Folksonomy (also known as
collaborative tagging,
social classification,
social indexing, and
social tagging) is the practice and method of
collaboratively creating and managing
tags to annotate and
categorize content.
Folksonomy describes the bottom-up classification systems that emerge from social tagging.
[1] In contrast to traditional
subject indexing,
metadata is generated not only by experts but also by creators and consumers of the content. Usually, freely chosen
keywords are used instead of a
controlled vocabulary.
[2] Folksonomy (from
folk +
taxonomy) is a
user-generated taxonomy.
Folksonomies became popular on the Web around 2004 as part of social software applications including social bookmarking and annotating photographs.

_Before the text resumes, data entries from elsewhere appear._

Definition aes_ecb_cipher (key : AesKey) : SymmCipher * bytes :=
  match key with AesKey128 k => (aes_128_ecb, k) | AesKey192 k => (aes_192_ecb, k) | AesKey256 k => (aes_256_ecb, k) end.
Definition aes_cbc_cipher (key : AesKey) : SymmCipher * bytes :=
  match key with AesKey128 k => (aes_128_cbc, k) | AesKey192 k => (aes_192_cbc, k) | AesKey256 k => (aes_256_cbc, k) end.
Definition aes_ctr_cipher (key : AesKey) : SymmCipher * bytes :=
  match key with AesKey128 k => (aes_128_ctr, k) | AesKey192 k => (aes_192_ctr, k) | AesKey256 k => (aes_256_ctr, k) end.
Definition aes_gcm_cipher (key : AesKey) : SymmCipher * bytes :=
  match key with AesKey128 k => (aes_128_gcm, k) | AesKey192 k => (aes_192_gcm, k) | AesKey256 k => (aes_256_gcm, k) end.

Definition BoringAes_begin (key : OpaqueOr AesKey) (mode : CipherMode) (dir : SymmetricOperation)
    : Result BoringAesOperation :=
  key ← explicit key;
  let dir_mode := dir_mode dir in
  crypter ←
    match mode with
    | EcbNoPadding | EcbPkcs7Padding =>
      let '(cipher, key) := aes_ecb_cipher key in
      crypter ← ossl (Crypter_new cipher dir_mode key None);
      Ok (Crypter_pad (match mode with EcbPkcs7Padding => true | _ => false end) crypter)
    | CbcNoPadding n | CbcPkcs7Padding n =>
      let '(cipher, key) := aes_cbc_cipher key in
      crypter ← ossl (Crypter_new cipher dir_mode key (Some n));
      Ok (Crypter_pad (match mode with CbcPkcs7Padding _ => true | _ => false end) crypter)
    | Ctr n =>
      let '(cipher, key) := aes_ctr_cipher key in
      ossl (Crypter_new cipher dir_mode key (Some n))
    end;
  Ok (mk_aes_op crypter).
Definition GcmMode_nonce (mode : GcmMode) : bytes :=
  match mode with GcmTag12 n | GcmTag13 n | GcmTag14 n | GcmTag15 n | GcmTag16 n => n end.
Definition BoringAes_begin_aead (key : OpaqueOr AesKey) (mode : GcmMode) (dir : SymmetricOperation)
    : Result (BoringAesGcmEncryptOperation + BoringAesGcmDecryptOperation) :=
  key ← explicit key;
  let '(cipher, key) := aes_gcm_cipher key in
  crypter ← ossl (Crypter_new cipher (dir_mode dir) key (Some (GcmMode_nonce mode)));
  Ok match dir with
     | Encrypt => inl (mk_gcm_enc mode (mk_aes_op crypter))
     | Decrypt => inr (mk_gcm_dec crypter (GcmMode_tag_len mode) [])
     end.

(** A buffer of [room] bytes, filled and cut to what was written. *)
Definition crypter_update (room : Z) (data : bytes) (c : Crypter) : Result (bytes * Crypter) :=
  '(out_len, output, c) ← ossl (Crypter_update data (zeros room) c);
  Ok (truncate out_len output, c).
Definition crypter_finalize (room : Z) (c : Crypter) : Result bytes :=
  '(out_len, output, _) ← ossl (Crypter_finalize (zeros room) c);
  Ok (truncate out_len output).

Definition BoringAesOperation_update (op : BoringAesOperation) (data : bytes) : Result (bytes * BoringAesOperation) :=
  '(output, c) ← crypter_update (len data + AES_BLOCK_SIZE) data (aes_crypter op);
  Ok (output, mk_aes_op c).
Definition BoringAesOperation_finish (op : BoringAesOperation) : Result bytes :=
  crypter_finalize AES_BLOCK_SIZE (aes_crypter op).

Definition GcmEncrypt_update_aad (op : BoringAesGcmEncryptOperation) (aad : bytes) : Result BoringAesGcmEncryptOperation :=
  c ← ossl (Crypter_aad_update aad (aes_crypter (enc_inner op)));
  Ok (mk_gcm_enc (enc_mode op) (mk_aes_op c)).
Definition GcmEncrypt_update (op : BoringAesGcmEncryptOperation) (data : bytes)
    : Result (bytes * BoringAesGcmEncryptOperation) :=
  '(output, inner) ← BoringAesOperation_update (enc_inner op) data;
  Ok (output, mk_gcm_enc (enc_mode op) inner).
Definition GcmEncrypt_finish (op : BoringAesGcmEncryptOperation) : Result bytes :=
  let tag_len := GcmMode_tag_len (enc_mode op) in
  '(offset, output, c) ←
    map_err (openssl_err_or VerificationFailed)
      (Crypter_finalize (zeros (AES_BLOCK_SIZE + tag_len)) (aes_crypter (enc_inner op)));
  buf ← slice_range output offset (offset + tag_len);
  tag ← ossl (Crypter_get_tag buf c);
  Ok (truncate (offset + tag_len) (overwrite output offset tag)).

Definition GcmDecrypt_update_aad (op : BoringAesGcmDecryptOperation) (aad : bytes) : Result BoringAesGcmDecryptOperation :=
  c ← ossl (Crypter_aad_update aad (dec_crypter op));
  Ok (mk_gcm_dec c (decrypt_tag_len op) (pending_input_tail op)).
(** [crypter.update(data, &mut output[offset..])], if there is data, and [offset += out_len]. *)
Definition gcm_feed (data output : bytes) (offset : Z) (c : Crypter) : Result (bytes * Z * Crypter) :=
  if decide (0 < len data) then
    rest ← slice_from output offset;
    '(out_len, rest, c) ← ossl (Crypter_update data rest c);
    Ok (take (Z.to_nat offset) output ++ rest, offset + out_len, c)
  else Ok (output, offset, c).
(** [v.resize(n, 0)]. *)
Definition resize (v : bytes) (n : Z) : bytes :=
  take (Z.to_nat n) v ++ replicate (Z.to_nat n - length v) (u8_of 0).
(** [v.copy_within(from.., 0)]. *)
Definition copy_to_front (v : bytes) (from : Z) : Result bytes :=
  src ← slice_from v from; Ok (overwrite v 0 src).
(** [v[from..].copy_from_slice(src)]. *)
Definition copy_from_slice_at (v : bytes) (from : Z) (src : bytes) : Result bytes :=
  dst ← slice_from v from;
  if decide (len dst = len src) then Ok (take (Z.to_nat from) v ++ src) else Panic.
Definition GcmDecrypt_update (op : BoringAesGcmDecryptOperation) (data : bytes)
    : Result (bytes * BoringAesGcmDecryptOperation) :=
  let pending := pending_input_tail op in
  let tag_len := decrypt_tag_len op in
  combined_len ← ovf_unsigned 64 (len pending + len data);
  if decide (combined_len ≤ tag_len) then
    Ok ([], mk_gcm_dec (dec_crypter op) tag_len (pending ++ data))
  else
    let cipherable_len := combined_len - tag_len in
    let cipherable_from_pending := Z.min cipherable_len (len pending) in
    let cipherable_from_data := cipherable_len - cipherable_from_pending in
    from_pending ← slice_to pending cipherable_from_pending;
    '(output, offset, c) ← gcm_feed from_pending (zeros (len data)) 0 (dec_crypter op);
    from_data ← slice_to data cipherable_from_data;
    '(output, offset, c) ← gcm_feed from_data output offset c;
    let leftover_pending := len pending - cipherable_from_pending in
    tail ← copy_to_front (resize pending tag_len) cipherable_from_pending;
    unused ← slice_from data cipherable_from_data;
    tail ← copy_from_slice_at tail leftover_pending unused;
    Ok (truncate offset output, mk_gcm_dec c tag_len tail).
Definition GcmDecrypt_finish (op : BoringAesGcmDecryptOperation) : Result bytes :=
  _ ← reject_if (bool_decide (len (pending_input_tail op) ≠ decrypt_tag_len op)) (Hal InvalidTag);
  c ← ossl (Crypter_set_tag (pending_input_tail op) (dec_crypter op));
  '(out_len, output, _) ← map_err (openssl_err_or VerificationFailed) (Crypter_finalize [] c);
  _ ← reject_if (bool_decide (out_len ≠ 0)) (Hal BoringSslError);
  Ok output.

(** *** Triple DES *)

Record BoringDesOperation := mk_des_op { des_crypter : Crypter }.
Definition BoringDes_begin (key : OpaqueOr bytes) (mode : DesMode) (dir : SymmetricOperation)
    : Result BoringDesOperation :=
  key ← explicit key;
  let dir_mode := dir_mode dir in
  crypter ←
    match mode with
    | DesEcbNoPadding | DesEcbPkcs7Padding =>
      crypter ← ossl (Crypter_new des_ede3 dir_mode key None);
      Ok (Crypter_pad (match mode with DesEcbPkcs7Padding => true | _ => false end) crypter)
    | DesCbcNoPadding n | DesCbcPkcs7Padding n =>
      crypter ← ossl (Crypter_new des_ede3_cbc dir_mode key (Some n));
      Ok (Crypter_pad (match mode with DesCbcPkcs7Padding _ => true | _ => false end) crypter)
    end;
  Ok (mk_des_op crypter).
Definition BoringDesOperation_update (op : BoringDesOperation) (data : bytes) : Result (bytes * BoringDesOperation) :=
  '(output, c) ← crypter_update (len data + DES_BLOCK_SIZE) data (des_crypter op);
  Ok (output, mk_des_op c).
Definition BoringDesOperation_finish (op : BoringDesOperation) : Result bytes :=
  crypter_finalize DES_BLOCK_SIZE (des_crypter op).
End symm.

(** ** MACs *)

(** The library's HMAC and CMAC contexts. *)
Class BsslMacs := {
  HMAC_CTX : Type;
  HMAC_CTX_new : option HMAC_CTX;
  HMAC_Init_ex : HMAC_CTX → bytes → MessageDigest → ffi_result HMAC_CTX;
  HMAC_Update : HMAC_CTX → bytes → ffi_result HMAC_CTX;
  (* the buffer and the length written *)
  HMAC_Final : HMAC_CTX → bytes → ffi_result (bytes * Z);
  CMAC_CTX : Type;
  CMAC_CTX_new : option CMAC_CTX;
  CMAC_Init : CMAC_CTX → bytes → SymmCipher → ffi_result CMAC_CTX;
  CMAC_Update : CMAC_CTX → bytes → ffi_result CMAC_CTX;
  CMAC_Final : CMAC_CTX → bytes → ffi_result (bytes * Z);
  EVP_MAX_MD_SIZE : Z
}.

Tagging, which is characteristic of Web 2.0 services, allows non-expert users to collectively classify and find information. Some websites include tag clouds as a way to visualize tags in a folksonomy.
Typically, folksonomies are Internet-based, although they are also used in other contexts. Aggregating the tags of many users creates a folksonomy.[1] Aggregation is the pulling together of all of the tags in an automated way.[1] Folksonomic tagging is intended to make a body of information increasingly easy to search, discover, and navigate over time. A well-developed folksonomy is ideally accessible as a shared vocabulary that is both originated by, and familiar to, its primary users. Two widely cited examples of websites using folksonomic tagging are Flickr and Delicious, although Flickr may not be a good example of folksonomy.[3]

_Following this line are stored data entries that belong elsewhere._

(* ===== verification/BoringSpec.v ===== *)
(** * The BoringSSL implementation keeps the promises of the traits

    The buffering around AES-GCM computes the one-shot function however the input is cut
    ([boring_gcm_chunks]); the implementation satisfies the laws that the other theorems assume
    of the traits ([boring_implements]); and no operation panics on input that the trusted
    application lets through ([boring_no_panic]). *)

From S2P Require Import Prelude Wire TagLegacy CryptoTypes TagParams TagGen Crypto EcKeys KeyTraits KeyblobLegacy Keyblob TaState Keys Rkp Boring.

(** ** AES-GCM *)

(** The function of SP 800-38D: encryption is by a key stream, and the tag is a function of the
    additional data and the ciphertext.  [gcm_key_ok], [gcm_aad_ok] and [gcm_data_ok] say what
    the library takes: keys and nonces, and how much more data after some length. *)
Class GcmFunction := {
  keystream : bytes → bytes → nat → u8;
  gcm_tag : bytes → bytes → bytes → bytes → bytes;
  gcm_key_ok : SymmCipher → bytes → bytes → bool;
  gcm_aad_ok : Z → Z → bool;
  gcm_data_ok : Z → Z → bool
}.

Definition xor8 (a b : u8) : u8 := u8_of (Z.lxor (u8_val a) (u8_val b)).

Section gcm.
Context `{GF : GcmFunction}.

(** The key stream over [data] from position [off]. *)
Definition gctr_at (k n : bytes) (off : nat) (data : bytes) : bytes :=
  imap (λ i b, xor8 b (keystream k n (off + i))) data.
Definition gctr (k n data : bytes) : bytes := gctr_at k n 0 data.

Definition gcm_seal (k n : bytes) (tag_len : Z) (aad pt : bytes) : bytes :=
  let ct := gctr k n pt in ct ++ take (Z.to_nat tag_len) (gcm_tag k n aad ct).
Definition gcm_open (k n : bytes) (tag_len : Z) (aad data : bytes) : Result bytes :=
  if decide (len data < tag_len) then km_err InvalidTag
  else
    let m := Z.to_nat (len data - tag_len) in
    let ct := take m data in
    if decide (drop m data = take (Z.to_nat tag_len) (gcm_tag k n aad ct))
    then Ok (gctr k n ct) else km_err VerificationFailed.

As folksonomies develop in Internet-mediated social environments, users can discover who used a given tag and see the other tags that this person has used. In this way, folksonomy users can discover the tag sets of another user who tends to interpret and tag content in a way that makes sense to them. The result can be a rewarding gain in the user's capacity to find related content (a practice known as "pivot browsing"). Part of the appeal of folksonomy is its inherent subversiveness when faced with the choice of the search tools that Web sites provide, folksonomies can be seen as a rejection of the search engine status quo in favor of tools that are created by the community.